- **Task instructions**
Output exactly the lines below, starting with the line that has "exists a, (b1" and going on through the line that has "Lemma strip_key_line (key", both included, and no other lines.
··········
(** X14: the four delete functions agree: [delete_step_template_file],
    [delete_substep_template_file] and [delete_completed_file] return what
    [delete_file_info] returns and leave the same metadata list; outside the
    saved text of the name, which only [delete_file_info] removes, they leave
    the same tree. *)
Theorem delete_functions_agree {P : PathLib}
        (n : Z) (code : pystr) (sub : option pystr) (name dir : pystr)
        (fs : FileSystem) :
  NoDup (dict_keys fs) ->
  delete_substep_template_file n code name dir fs
  = delete_step_template_file n name dir fs
  /\ delete_completed_file n name dir sub fs = delete_step_template_file n name dir fs
  /\ snd (delete_step_template_file n name dir fs) = snd (delete_file_info name dir fs)
  /\ load_file_metadata dir (fst (delete_step_template_file n name dir fs))
     = load_file_metadata dir (fst (delete_file_info name dir fs))
  /\ forall p, p <> joinpath dir (stem name ++ text_suffix) ->
               dict_get str_eqb p (fst (delete_step_template_file n name dir fs))
               = dict_get str_eqb p (fst (delete_file_info name dir fs)).
Proof.
  intros Hnd. split; [reflexivity|]. split; [reflexivity|].
  rewrite delete_step_template_file_eq, delete_file_info_eq.
  destruct (dict_get str_eqb (joinpath dir metadata_json) fs) as [[l|]|]; auto.
  destruct (last_named name l) as [info|]; auto. cbn [fst snd].
  split; [reflexivity|]. split; [now rewrite !load_file_metadata_set|].
  intros p Hp.
  destruct (list_eq_dec N.eq_dec (joinpath dir metadata_json) p) as [<-|Hm].
  - now rewrite !(dict_get_set_same str_eqb str_eqb_eq).
  - rewrite !(dict_get_set_other str_eqb str_eqb_eq) by assumption.
    rewrite (unlink_if_exists_get p (joinpath dir (stem name ++ text_suffix)) _
               (unlink_if_exists_NoDup (file_path info) fs Hnd)).
    now rewrite (eqb_diff str_eqb str_eqb_eq Hp).
Qed.

Lemma delete_functions_agree_witness :
  NoDup (dict_keys example_tree)
  /\ snd (@delete_completed_file plain_paths 1 (lit "a.pdf") (lit "uploaded_documents")
            None example_tree)
     = snd (@delete_file_info plain_paths (lit "a.pdf") (lit "uploaded_documents")
              example_tree).
Proof.
  assert (Hnd : NoDup (dict_keys example_tree)).
  { repeat constructor; simpl; intuition discriminate. }
  split; [exact Hnd|].
  destruct (@delete_functions_agree plain_paths 1 [] None (lit "a.pdf")
              (lit "uploaded_documents") example_tree Hnd) as [_ [E [S _]]].
  rewrite E. exact S.
Defined.

(** ** Trimming *)

Section Trim.
Context {U : UnicodeDB}.

Lemma lstrip_spaces (a t : pystr) : all_of isspace a -> lstrip (a ++ t) = lstrip t.
Proof.
  unfold all_of. induction a as [|c a IH]; intros H; auto.
  simpl in H. apply andb_true_iff in H. destruct H as [Hc H].
  cbn [app lstrip]. rewrite Hc. auto.
Qed.

Lemma lstrip_fixed (t : pystr) : ~ starts_with isspace t -> lstrip t = t.
Proof.
  destruct t as [|c t]; auto. cbn [starts_with lstrip].
  destruct (isspace c); auto. intros H. now destruct H.
Qed.

Lemma lstrip_blank (a : pystr) : all_of isspace a -> lstrip a = [].
Proof. intros H. rewrite <- (app_nil_r a). now rewrite lstrip_spaces. Qed.

(** The trimmed value of a cell is what [strip] gives. *)
Lemma trimmed_strip (s v : pystr) : trimmed (Some s) v -> v = strip s.
Proof.
  intros [a [b [E [A [B [N M]]]]]]. subst s. unfold strip, rstrip.
  rewrite (lstrip_spaces _ A).
  destruct v as [|c v].
  - cbn [app]. rewrite (lstrip_blank B). reflexivity.
  - rewrite (lstrip_fixed ((c :: v) ++ b) N).
    rewrite rev_app_distr, (lstrip_spaces _ (all_of_rev B)).
    rewrite (lstrip_fixed (rev (c :: v)) M). now rewrite rev_involutive.
Qed.

Lemma rstrip_spec (s : pystr) :
  exists b, s = rstrip s ++ b /\ all_of isspace b /\ ~ ends_with isspace (rstrip s).
Proof.
  unfold rstrip, ends_with. destruct (lstrip_spec (rev s)) as [b [E [A N]]].
  exists (rev b). split; [|split].
  - rewrite <- rev_app_distr, <- E. now rewrite rev_involutive.
  - now apply all_of_rev.
  - now rewrite rev_involutive.
Qed.

Lemma strip_app_space (s : pystr) (c : char) :
  isspace c = true -> strip (s ++ [c]) = strip s.
Proof.
  intros Hc. symmetry. apply trimmed_strip.
  destruct (strip_trimmed s) as [a [b [E [A [B [N M]]]]]].
  exists a, (b ++ [c]). split; [|split; [|split]]; auto.
  - rewrite E at 1. now rewrite <- !app_assoc.
  - apply all_of_app. split; auto. unfold all_of. simpl. now rewrite Hc.
Qed.

Lemma strip_rstrip (s : pystr) : strip (rstrip s) = strip s.
Proof.
  apply trimmed_strip.
  destruct (rstrip_spec s) as [b [E [B _]]].
  destruct (strip_trimmed (rstrip s)) as [a [b1 [E1 [A [B1 [N M]]]]]].
  exists a, (b1 ++ b). split; [|split; [|split]]; auto.
  - rewrite E at 1. rewrite E1 at 1. now rewrite <- !app_assoc.
  - apply all_of_app. now split.
Qed.

(** Trimming a line that sets the key to [key]. *)
Lemma strip_key_line (key : pystr) :
  env_chars -> strip (OPENAI_API_KEY_eq ++ key) = OPENAI_API_KEY_eq ++ rstrip key.
Proof.
  intros [_ [HO Heq]]. symmetry. apply trimmed_strip.
  destruct (rstrip_spec key) as [b [E [B M]]].
  exists [], b. split; [|split; [reflexivity|split; [exact B|split]]].
  - cbn [app]. rewrite <- app_assoc. now rewrite <- E.
  - cbn. congruence.
  - unfold ends_with in *. rewrite rev_app_distr.
    destruct (rev (rstrip key)) as [|c r]; [|exact M].
    unfold OPENAI_API_KEY_eq, ch_eq in *. cbn. congruence.
Qed.

Lemma key_line_is_key (key : pystr) :
  env_chars -> is_key_line (OPENAI_API_KEY_eq ++ key) = true.
Proof.
  intros H. unfold is_key_line, startswith.
  now rewrite (strip_key_line key H), strip_prefix_app.
Qed.

Lemma key_line_value (key : pystr) :
  env_chars ->
  option_map strip
    (split_once_second ch_eq (strip (OPENAI_API_KEY_eq ++ key)))
  = Some (strip key).
Proof.
  intros H. rewrite (strip_key_line key H).
  change (split_once_second ch_eq (OPENAI_API_KEY_eq ++ rstrip key))
    with (Some (rstrip key)).
  cbn [option_map]. now rewrite strip_rstrip.
Qed.

End Trim.

(** ** Reading and writing lines *)

Lemma no_newline_cons (c : char) (s : pystr) :
  no_newline (c :: s) <-> c <> ch_lf /\ c <> ch_cr /\ no_newline s.
Proof.
  unfold no_newline, none_of, is_newline. cbn [forallb].
  rewrite andb_true_iff, negb_true_iff, orb_false_iff, !N.eqb_neq. tauto.
Qed.

Lemma no_newline_app (a b : pystr) :
  no_newline (a ++ b) <-> no_newline a /\ no_newline b.
Proof. unfold no_newline, none_of. rewrite forallb_app. apply andb_true_iff. Qed.

Lemma no_newline_rev (a : pystr) : no_newline a -> no_newline (rev a).
Proof. apply none_of_rev. Qed.

(** A text without carriage return is read as it is. *)
Lemma translate_newlines_plain (s : pystr) :
  ~ In ch_cr s -> translate_newlines s = s.
Proof.
  induction s as [|c s IH]; intros H; auto. cbn [translate_newlines].
  destruct (N.eqb_spec c ch_cr) as [->|Hc].
  - exfalso. apply H. now left.
  - rewrite IH; auto. intros Hin. apply H. now right.
Qed.

Lemma translate_newlines_no_cr (s : pystr) : ~ In ch_cr (translate_newlines s).
Proof.
  assert (H : forall n s, (List.length s <= n)%nat -> ~ In ch_cr (translate_newlines s)).
  { clear s. induction n as [|n IH]; intros s Hs.
    - destruct s; [intros [] | simpl in Hs; lia].
    - destruct s as [|c s]; [intros []|]. cbn [translate_newlines].
      simpl in Hs.
      destruct (N.eqb_spec c ch_cr) as [->|Hc].
      + destruct s as [|c' s'].
        * intros [H|[]]. discriminate.
        * destruct (c' =? ch_lf)%N; intros [H|H]; try discriminate;
            revert H; apply IH; simpl in *; lia.
      + intros [H|H]; [congruence|]. revert H. apply IH. lia. }
  apply (H (List.length s)). lia.
Qed.

Lemma lines_from_line (body rest cur : pystr) :
  ~ In ch_lf body ->
  lines_from cur (body ++ ch_lf :: rest)
  = (rev cur ++ body ++ [ch_lf]) :: lines_from [] rest.
Proof.
  revert cur. induction body as [|c body IH]; intros cur H.
  - cbn [app lines_from]. rewrite N.eqb_refl. reflexivity.
  - cbn [app lines_from]. destruct (N.eqb_spec c ch_lf) as [->|Hc].
    + exfalso. apply H. now left.
    + rewrite IH by (intros Hin; apply H; now right).
      cbn [rev]. now rewrite <- !app_assoc.
Qed.

Lemma no_newline_In (s : pystr) : no_newline s -> ~ In ch_lf s /\ ~ In ch_cr s.
Proof.
  induction s as [|c s IH]; intros H; [split; intros []|].
  apply no_newline_cons in H. destruct H as [H1 [H2 H]].
  destruct (IH H) as [A B]. split; intros [E|E]; auto.
Qed.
··········
- **Your response**
  exists a, (b1 ++ b). split; [|split; [|split]]; auto.
  - rewrite E at 1. rewrite E1 at 1. now rewrite <- !app_assoc.
  - apply all_of_app. now split.
Qed.

(** Trimming a line that sets the key to [key]. *)
Lemma strip_key_line (key : pystr) :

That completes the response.